Additional reporting by Jeremy B. White
A trial court judge in Manhattan on Tuesday ruled that New York City can prohibit Occupy Wall Street protesters from bringing tents and other encampment equipment into their home base in Zuccutti Park, following a 1 a.m. raid clearing the space of demonstrators.
State Supreme Court Justice Michael Stallman wrote in his order, handed down Tuesday afternoon, that the Occupy Wall Street protesters failed to demonstrate that the no-camping rule that Zuccotti Park's owners enacted after the demonstrations began violate their First Amendment rights.
The protesters have not demonstrated that the rules adopted by the owners of the property, concededly after the demonstrations began, are not reasonable time, place, and manner restrictions permitted under the First Amendment, Stallman wrote.
Enforcement of city law and the property owners' rules for Zuccotti Park appears reasonable to permit the owner to maintain its space in a hygienic, safe and lawful condition, according to Stallman's decision.
Lawyers for the protesters say that they are looking at their options, such as an appeal, but that the order does nothing to prevent demonstrators from sleeping in the park without tents.
We're going to continue to battle in the courts because that's what we do as attorneys.
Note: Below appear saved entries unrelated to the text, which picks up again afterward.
(** * ReactFlow playground: the graph state store ([src/store/useFlowStore.ts])

    A shallow embedding of the zustand store that holds the node graph, its
    persistence to [localStorage] and its JSON export and import, together
    with the properties the specification states about it.

    Conventions of the embedding.
    - A JavaScript [number] is an exact finite decimal [mant * 10^(-scale)];
      IEEE-754 rounding and the non-finite values are outside the embedding.
    - The store state follows the TypeScript interface [FlowState], with the
      fields of a node and of an edge that the store reads or writes; an
      optional field set to [undefined] is the same as an absent one. A JSON
      document whose shape does not fit the declared types leaves the typed
      embedding ([Stuck]).
    - [Date.now()], [Math.random()] and [toISOString()] are inputs
      ([Platform]); [JSON.stringify] and [JSON.parse] are a platform
      interface ([JSONCodec]) of which a reference implementation is given
      ([RefJSON]) and proved to give every value back.
    - [localStorage] is a finite map from keys to texts; a write always
      succeeds.
    - [setTimeout] callbacks are recorded, not run: every callback the store
      schedules is [saveToLocalStorage], see [fire_timer].
    - [onNodesChange], [onEdgesChange] and [onConnect] hand the collections
      to the rendering library and are not part of the embedding.
    - The handlers of [App.tsx], [NodeEditor.tsx] and [Toolbar.tsx] take the
      answers of [confirm] and [prompt] and the function [parseInt] as
      inputs; the file picker and the download of [handleExport] are not
      part of the embedding. *)

From Stdlib Require Import ZArith QArith Lqa Ascii String.
From Stdlib Require Import DecimalString DecimalNat DecimalZ DecimalFacts.
From stdpp Require Import base option list strings gmap.
Lemma C1_witness :
  exists tgt r',
    In tgt [api.mkCatalogService "i1" "10.0.0.5" 9090] /\
    outcome (director orders_registry 4711 (get "/orders/123/items")) = Done r' /\
    http.Method r' = "GET" /\
    url.Scheme (http.URL r') = "http" /\
    url.Host (http.URL r') = api.ServiceAddress tgt +:+ ":" +:+ strconv.FormatInt (api.ServicePort tgt) /\
    url.Path (http.URL r')
    = "/" +:+ strings.Join (drop 2 (strings.Split "/orders/123/items" "/")) "/" /\
    url.Path (http.URL r') = "/" +:+ "123/items".
Proof.
  apply (C1_director_rewrites_request orders_registry 4711
           (get "/orders/123/items") "orders" "123/items"
           [api.mkCatalogService "i1" "10.0.0.5" 9090]);
    [reflexivity | reflexivity | reflexivity | discriminate | lia].
Defined.
(** ** The credentials *)

(** C8 as stated fails here.  In a production build, with
    [insightsClient: null], a search client without credentials does not
    stop the set-up: it returns the middleware, after [getUserToken] and
    [init] with undefined credentials went to [noop]. *)
Lemma missing_credentials_pass_in_production :
  has_credentials credentials_of without_credentials = false
  /\ setup credentials_of false (props_of (PropValue JNull)) without_credentials
       (world_of tt session_u0)
     = inr ({| _insightsClient := PropValue JNull;
               hasInsightsClient := false;
               callee := Noop;
               handler := None |},
            ({| queuedUserToken := JUndefined;
                userTokenBeforeInit := JUndefined;
                initialParameters := None;
                helper := None |},
             {| client := tt;
                helper_state := session_u0;
                sendEventToInsights := SlotNoop;
                effects := [ECall Noop GetUserToken;
                            ECall Noop (Init JUndefined JUndefined None)] |})).
Proof. split; reflexivity. Qed.

Section Credentials.

Context {C : Type} `{InsightsClient C}.
Context {SearchClient : Type}.
Variable getAppIdAndApiKey : SearchClient -> jsval * jsval.

Implicit Types (v : Vars) (w : World C) (i : Settings) (f : Factory).

(** C8, amended.  In a development build the function
    [createInsightsMiddleware] returns throws the credentials error
    exactly when the credentials cannot be extracted from the search
    client, whatever the analytics client; so a set-up
    [createInsightsMiddleware(props)({ instantSearchInstance })] with
    such a search client always throws and returns no middleware: the
    credentials error when the option [insightsClient] passed the check
    of the outer function.  In a production build the middleware checks
    no credentials: with [insightsClient: null] the set-up returns for
    every search client, its two calls, [init] with whatever was
    extracted included, going to [noop]. *)
Theorem credentials_fatal_in_development props f sc (w : World C) :
  (middleware getAppIdAndApiKey true f sc w = inl (ConfigError msg_credentials)
   <-> has_credentials getAppIdAndApiKey sc = false)
  /\ (has_credentials getAppIdAndApiKey sc = false ->
      (exists e, setup getAppIdAndApiKey true props sc w = inl e)
      /\ (forall f',
             createInsightsMiddleware true props = inr f' ->
             setup getAppIdAndApiKey true props sc w
             = inl (ConfigError msg_credentials)))
  /\ (insightsClient (props_or_empty props) = PropValue JNull ->
      exists i s,
        setup getAppIdAndApiKey false props sc w = inr (i, s)
        /\ callee i = Noop
        /\ client (snd s) = client w
        /\ emitted w (snd s)
           = [ECall Noop GetUserToken;
              ECall Noop
                (Init (fst (getAppIdAndApiKey sc)) (snd (getAppIdAndApiKey sc))
                      (insightsInitParams (props_or_empty props)))]).
Proof.
  assert (Hdev : forall f0,
    has_credentials getAppIdAndApiKey sc = false ->
    middleware getAppIdAndApiKey true f0 sc w
    = inl (ConfigError msg_credentials)).
  { intros f0. unfold has_credentials, middleware.
    destruct (getAppIdAndApiKey sc) as [appId apiKey]. by intros ->. }
  split; [|split].
  - split; [|apply Hdev].
    unfold has_credentials, middleware.
    destruct (getAppIdAndApiKey sc) as [appId apiKey].
    destruct (truthy appId && truthy apiKey); [|done].
    cbn [andb negb]. by destruct (callable_of (f_insightsClient f)).
  - intros Hsc. unfold setup.
    destruct (createInsightsMiddleware true props) as [e|f0].
    + split; [by exists e | intros f' [=]].
    + split; [|intros f' _]; rewrite (Hdev f0 Hsc); eauto.
  - intros Hnull. unfold setup, createInsightsMiddleware. cbn zeta.
    rewrite Hnull. cbn. unfold middleware.
    destruct (getAppIdAndApiKey sc) as [appId apiKey]. cbn.
    eexists _, _. split; [reflexivity|]. cbn.
    split; [done|]. split; [done|].
    apply emitted_app. cbn. by rewrite <- app_assoc.
Qed.
(** * The CodeCommit repository resource (aws/resource_aws_codecommit_repository.go)

    A shallow embedding of the four lifecycle handlers of the
    [aws_codecommit_repository] resource: Create, Update, Read and Delete,
    with the two helpers [resourceAwsCodeCommitUpdateDescription] and
    [resourceAwsCodeCommitUpdateDefaultBranch].

    The handlers are Go procedures over two pieces of mutable state: the
    resource data [d] handed in by the plugin framework, and the remote
    service behind [conn].  They are embedded as computations in a state
    monad whose state carries the resource data, the state of the remote
    service and the log of the remote calls made so far. *)

From Stdlib Require Import String Ascii List Bool Arith Lia.
From stdpp Require Import base option gmap strings list fin_maps.

Local Open Scope string_scope.

(* ===================================================================== *)
(** ** Go errors *)
(* ===================================================================== *)

(** A Go [error] value.  [AwsErr] is an SDK error ([awserr.Error]) with its
    code and message; [PlainErr] is any other error, in particular the ones
    built by [fmt.Errorf].  A nil error is [None : option error]. *)
Inductive error : Type :=
| AwsErr (code message : string)
| PlainErr (msg : string).

(** [err.Error()]: an SDK error prints as "code: message". *)
Definition Error (e : error) : string :=
  match e with
  | AwsErr code message => code ++ ": " ++ message
  | PlainErr msg => msg
  end.

(** [fmt.Errorf(prefix + "%s", s)]. *)
Definition Errorf (prefix s : string) : error := PlainErr (prefix ++ s).

(** [strings.HasPrefix s p]. *)
Fixpoint HasPrefix (s p : string) : bool :=
  match p with
  | EmptyString => true
  | String c p' =>
      match s with
      | EmptyString => false
      | String c' s' => if Ascii.eqb c c' then HasPrefix s' p' else false
      end
  end.

(** [strings.Contains s sub]. *)
Fixpoint Contains (s sub : string) : bool :=
  HasPrefix s sub ||
  match s with
  | EmptyString => false
  | String _ s' => Contains s' sub
  end.

(** Modelled from the spec: [isAWSErr] is a helper of this provider declared
    outside this file.  The spec speaks of a failure "with the 'repository
    does not exist' error code": the error is an SDK error, its code is the
    given one and its message contains the given text. *)
Definition isAWSErr (err : error) (code message : string) : bool :=
  match err with
  | AwsErr c m => String.eqb c code && Contains m message
  | PlainErr _ => false
  end.

(** [codecommit.ErrCodeRepositoryDoesNotExistException]. *)
Definition ErrCodeRepositoryDoesNotExistException : string :=
  "RepositoryDoesNotExistException".

(* ===================================================================== *)
(** ** Attribute values and the schema *)
(* ===================================================================== *)

(** The values the handlers pass to [d.Set] and obtain from [d.Get]: a
    string behind a pointer ([*string], nil is [None]) or a map of tags. *)
Inductive Value : Type :=
| VString (s : option string)
| VMap (m : gmap string string).

Inductive ValueType : Type := TypeString | TypeMap.

Definition ValueType_eqb (a b : ValueType) : bool :=
  match a, b with
  | TypeString, TypeString | TypeMap, TypeMap => true
  | _, _ => false
  end.

Definition typeOf (v : Value) : ValueType :=
  match v with VString _ => TypeString | VMap _ => TypeMap end.

(** The zero value of a schema type, returned by [d.Get] for an attribute
    that holds nothing. *)
Definition zeroValue (t : ValueType) : Value :=
  match t with TypeString => VString (Some "") | TypeMap => VMap ∅ end.

(** The type assertions [.(string)] and [.(map[string]interface{})] on the
    result of [d.Get]; a nil string reads as the empty string. *)
Definition asString (v : Value) : string :=
  match v with VString (Some s) => s | _ => "" end.

Definition asMap (v : Value) : gmap string string :=
  match v with VMap m => m | _ => ∅ end.

(** [reflect.DeepEqual(v, zero)] as used by [d.GetOk]. *)
Definition isZero (v : Value) : bool :=
  match v with
  | VString None => true
  | VString (Some s) => String.eqb s ""
  | VMap m => bool_decide (m = ∅)
  end.

(** A [schema.SchemaValidateFunc]: the warnings and the errors. *)
Definition SchemaValidateFunc : Type := Value -> string -> list string * list error.

(** [validation.StringLenBetween(min, max)]: the value must be a string
    whose length [len(v)] lies between [min] and [max], bounds included. *)
Definition StringLenBetween (min max : nat) : SchemaValidateFunc :=
  fun i k =>
    match i with
    | VString (Some v) =>
        if (String.length v <? min)%nat || (max <? String.length v)%nat
        then ([], [PlainErr ("expected length of " ++ k ++ " to be in the allowed range, got " ++ v)])
        else ([], [])
    | _ => ([], [PlainErr ("expected type of " ++ k ++ " to be string")])
    end.

(** A validation accepts a value when it reports no error. *)
Definition accepts (f : SchemaValidateFunc) (i : Value) (k : string) : bool :=
  match snd (f i k) with [] => true | _ :: _ => false end.

(** [schema.Schema], with the fields this resource uses. *)
Record Schema : Type := mkSchema {
  Type_ : ValueType;
  Required : bool;
  Optional : bool;
  Computed : bool;
  ForceNew : bool;
  ValidateFunc : option SchemaValidateFunc;
}.

(** Modelled from the spec: [tagsSchema] is declared outside this file; the
    spec describes the attribute as "a set of key/value tags" that is plain
    configuration, so it is an optional map. *)
Definition tagsSchema : Schema :=
  {| Type_ := TypeMap; Required := false; Optional := true;
     Computed := false; ForceNew := false; ValidateFunc := None |}.

(** The [Schema] table of [resourceAwsCodeCommitRepository], as an
    association list in the order of the source. *)
Definition resourceSchemaEntries : list (string * Schema) :=
  [ ("repository_name",
      {| Type_ := TypeString; Required := true; Optional := false;
         Computed := false; ForceNew := true;
         ValidateFunc := Some (StringLenBetween 0 100) |});
    ("description",
      {| Type_ := TypeString; Required := false; Optional := true;
         Computed := false; ForceNew := false;
         ValidateFunc := Some (StringLenBetween 0 1000) |});
    ("arn",
      {| Type_ := TypeString; Required := false; Optional := false;
         Computed := true; ForceNew := false; ValidateFunc := None |});
    ("repository_id",
      {| Type_ := TypeString; Required := false; Optional := false;
         Computed := true; ForceNew := false; ValidateFunc := None |});
    ("clone_url_http",
      {| Type_ := TypeString; Required := false; Optional := false;
         Computed := true; ForceNew := false; ValidateFunc := None |});
    ("clone_url_ssh",
      {| Type_ := TypeString; Required := false; Optional := false;
         Computed := true; ForceNew := false; ValidateFunc := None |});
    ("default_branch",
      {| Type_ := TypeString; Required := false; Optional := true;
         Computed := false; ForceNew := false; ValidateFunc := None |});
    ("tags", tagsSchema) ].

(** The table as the Go map it is. *)
Definition resourceSchema : gmap string Schema := list_to_map resourceSchemaEntries.

(* ===================================================================== *)
(** ** The resource data *)
(* ===================================================================== *)

(** [schema.ResourceData] as the handlers see it through the accessor
    contract of the framework:
    - [Id]: the resource identity ([d.Id], [d.SetId]);
    - [attrs]: the merged view of the attributes that [d.Get] and
      [d.GetOk] read and [d.Set] writes;
    - [changed]: the attributes whose planned value differs from the prior
      state ([d.HasChange]); it is fixed for the invocation, [d.Set] does
      not alter it;
    - [isNew]: the mark the framework puts on the data before it calls
      Create ([d.IsNewResource]). *)
Record ResourceData : Type := mkResourceData {
  Id : string;
  attrs : gmap string Value;
  changed : gset string;
  isNew : bool;
}.

Definition withId (id : string) (d : ResourceData) : ResourceData :=
  {| Id := id; attrs := attrs d; changed := changed d; isNew := isNew d |}.

Definition withAttr (k : string) (v : Value) (d : ResourceData) : ResourceData :=
  {| Id := Id d; attrs := <[k := v]> (attrs d); changed := changed d; isNew := isNew d |}.

(** [d.Get(k)]: the value held, or the zero value of the schema type. *)
Definition Get (k : string) (d : ResourceData) : Value :=
  match attrs d !! k with
  | Some v => v
  | None =>
      match resourceSchema !! k with
      | Some s => zeroValue (Type_ s)
      | None => VString None
      end
  end.

(** [d.GetOk(k)]: the value and whether it is set to a non-zero value. *)
Definition GetOk (k : string) (d : ResourceData) : Value * bool :=
  match attrs d !! k with
  | Some v => (v, negb (isZero v))
  | None => (Get k d, false)
  end.

Definition HasChange (k : string) (d : ResourceData) : bool :=
  bool_decide (k ∈ changed d).
(** * swarms.tools.prebuilt.code_executor

  A shallow embedding of [TikTokenizer] and [CodeExecutor] from
  [swarms/tools/prebuilt/code_executor.py], and the properties of the
  chunked token count and of the output truncation policy.

  Python [str] is modelled by [string] (one [ascii] per character),
  [len] and slice indices by [nat], the integer attribute
  [max_output_length] by [Z].  The collaborators that live outside the
  repository (the tiktoken encoding, black, the interpreter process, the
  thread scheduler) are arguments of the model. *)

From Stdlib Require Import List String Ascii ZArith Arith Bool Lia DecimalString
  Permutation.
Import ListNotations.

Local Open Scope string_scope.
Local Open Scope list_scope.
Local Open Scope nat_scope.

(** ** Python primitives used by the module *)

Module Py.

(** [range(i, stop, step)] for a positive [step]: the indices are produced
    one after the other while they stay below [stop]. *)
Fixpoint range_from (fuel i stop step : nat) : list nat :=
  match fuel with
  | O => []
  | S fuel' =>
      if i <? stop then i :: range_from fuel' (i + step) stop step else []
  end.

(** Every iteration advances by at least one, so [stop - start] iterations
    are enough. *)
Definition range (start stop step : nat) : list nat :=
  range_from (stop - start) start stop step.

(** [s[start : start + width]]: slices clip at the end of the string. *)
Definition slice (s : string) (start width : nat) : string :=
  substring start width s.

(** The index at which [s[:stop]] ends: a negative [stop] counts from the
    end, and the result is clamped to [0 .. len s]. *)
Definition stop_index (len : nat) (stop : Z) : nat :=
  if (stop <? 0)%Z
  then Z.to_nat (Z.max 0 (Z.of_nat len + stop))
  else Nat.min (Z.to_nat stop) len.

(** [s[:stop]] *)
Definition slice_to (s : string) (stop : Z) : string :=
  substring 0 (stop_index (String.length s) stop) s.

(** Truth value of an [int]. *)
Definition truthy (z : Z) : bool := negb (z =? 0)%Z.

(** [str(n)] *)
Definition str_of_nat (n : nat) : string :=
  NilEmpty.string_of_uint (Nat.to_uint n).

Definition str_of_Z (z : Z) : string :=
  NilZero.string_of_int (Z.to_int z).

Definition newline : string := String (ascii_of_nat 10) EmptyString.

(** [needle in hay] *)
Definition contains (needle hay : string) : Prop :=
  exists before after, hay = (before ++ needle ++ after)%string.

(** [s.endswith(suffix)] *)
Definition endswith (s suffix : string) : Prop :=
  exists before, s = (before ++ suffix)%string.

End Py.

(** ** TikTokenizer *)

Module TikTokenizer.

(** The object returned by [tiktoken.get_encoding]: the two methods the
    class calls.  [decode] may raise. *)
Record Encoding : Type := {
  enc_encode : string -> list nat;
  enc_decode : list nat -> option string
}.

Record t : Type := {
  model_name : string;
  encoding : Encoding
}.

Definition encode (self : t) (s : string) : list nat :=
  enc_encode (encoding self) s.

Definition decode (self : t) (tokens : list nat) : option string :=
  enc_decode (encoding self) tokens.

Definition chunk_size : nat := 1000.
Definition max_workers : nat := 10.

(** [[string[i : i + 1000] for i in range(0, len(string), 1000)]] *)
Definition chunks (s : string) : list string :=
  map (fun i => Py.slice s i chunk_size)
      (Py.range 0 (String.length s) chunk_size).

(** *** The thread pool

    [count_tokens_in_chunk] runs [num_tokens += len(encode(chunk))] on a
    pool thread.  The augmented assignment reads the shared [num_tokens]
    first, then evaluates the right-hand side, then writes the sum back;
    other threads may run between the read and the write.  A worker
    therefore has two observable steps. *)

Record worker : Type := {
  chunk : string;
  (** [Some v]: the value of [num_tokens] read by this worker, not yet
      written back *)
  loaded : option nat
}.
And our clients are going to continue to battle in the streets, said Yetta Kurland, a Manhattan civil rights attorney representing the protesters.
Mayor Michael Bloomberg said in a statement that Zuccotti Park is now open to the entire public, including protesters.
The court's ruling vindicates our position that First Amendment rights do not include the right to endanger the public or infringe on the rights of others by taking over a public space with tents and tarps, Bloomberg said.
Judge: No First Amendment Right to Have Tents, Structures in Park
There is no First Amendment right to remain in the park with tents and structures, the order read, to the exclusion of the owner's reasonable rights and duties to maintain Zuccotti Park, or to the rights to public access of others who might wish to use the space safely.
Stallman was picked randomly by computer to preside over the hearing to decide whether the temporary restraining order signed earlier in the day should be extended. State Supreme Court Justice Lucy Billings signed the order early Tuesday morning, but was removed from the case before the hearing, which began at 11:30 a.m.
The order, however, has failed to prevent police from allowing protesters back into Zuccotti Park. Police have closed off access to the park with metal barricades.
About 70 people have been reportedly arrested during a violent 1 a.m. raid, among them a New York City Councilman from Northern Manhattan, Ydanis Rodriguez.
While Bloomberg had the final word on clearing out the park, its owners, Brookfield Properties, made the request.
After the eviction, protesters tried occupying Duarte Park, scaling a wall and cutting through a chain-linked fence to access a private lot owned by a nearby church. Some demonstrators made their way back to Zuccotti Park.
Meanwhile, Stallman heard arguments from lawyers representing Occupy Wall Street demonstrators and attorneys with the city and Brookfield.
Wylie Stecklow, a National Lawyers Guild attorney representing the protesters, told reporters that Bloomberg is ignoring the rule of law and in contempt of the court order.
You would hope the mayor of New York City would honor the orders coming out of the court system, Stecklow said.
Attorneys from the National Lawyers Guild, as part of the Liberty Park Legal Working Group, argued to the judge that the encampment and occupation of Zuccotti Park is a symbolic part of their right to free speech and assembly. The 1 a.m. eviction at the hands of NYPD officers were an unreasonable way to address fire hazard and public access concerns, they contended.
The power of symbolic speech is that it is a 24-hour occupation, said Alan Levine, co-counsel for the protesters. There are less drastic alternatives for dealing with issues like waste and fire hazards than clearing the park.
Brookfield's lawyer, Douglas Flaum, said that the demonstrators needed to be removed because of the fire hazards and that the public cannot access the park, violating the terms of the company's special permit with the city. They can return to continue their protests, but tents or other structures cannot be erected, Flaum said.
It is not meant to be a tent city, Flaum said. There are very significant health and safety concerns.
A city attorney, Sheryl Neufeld, said that tents were too close together, posing a fire hazard because of the cigarette butts and electrical wires strewn about the encampment.
Brookfield has not been able to live up to its obligations under its special permit with occupiers there, Neufeld said.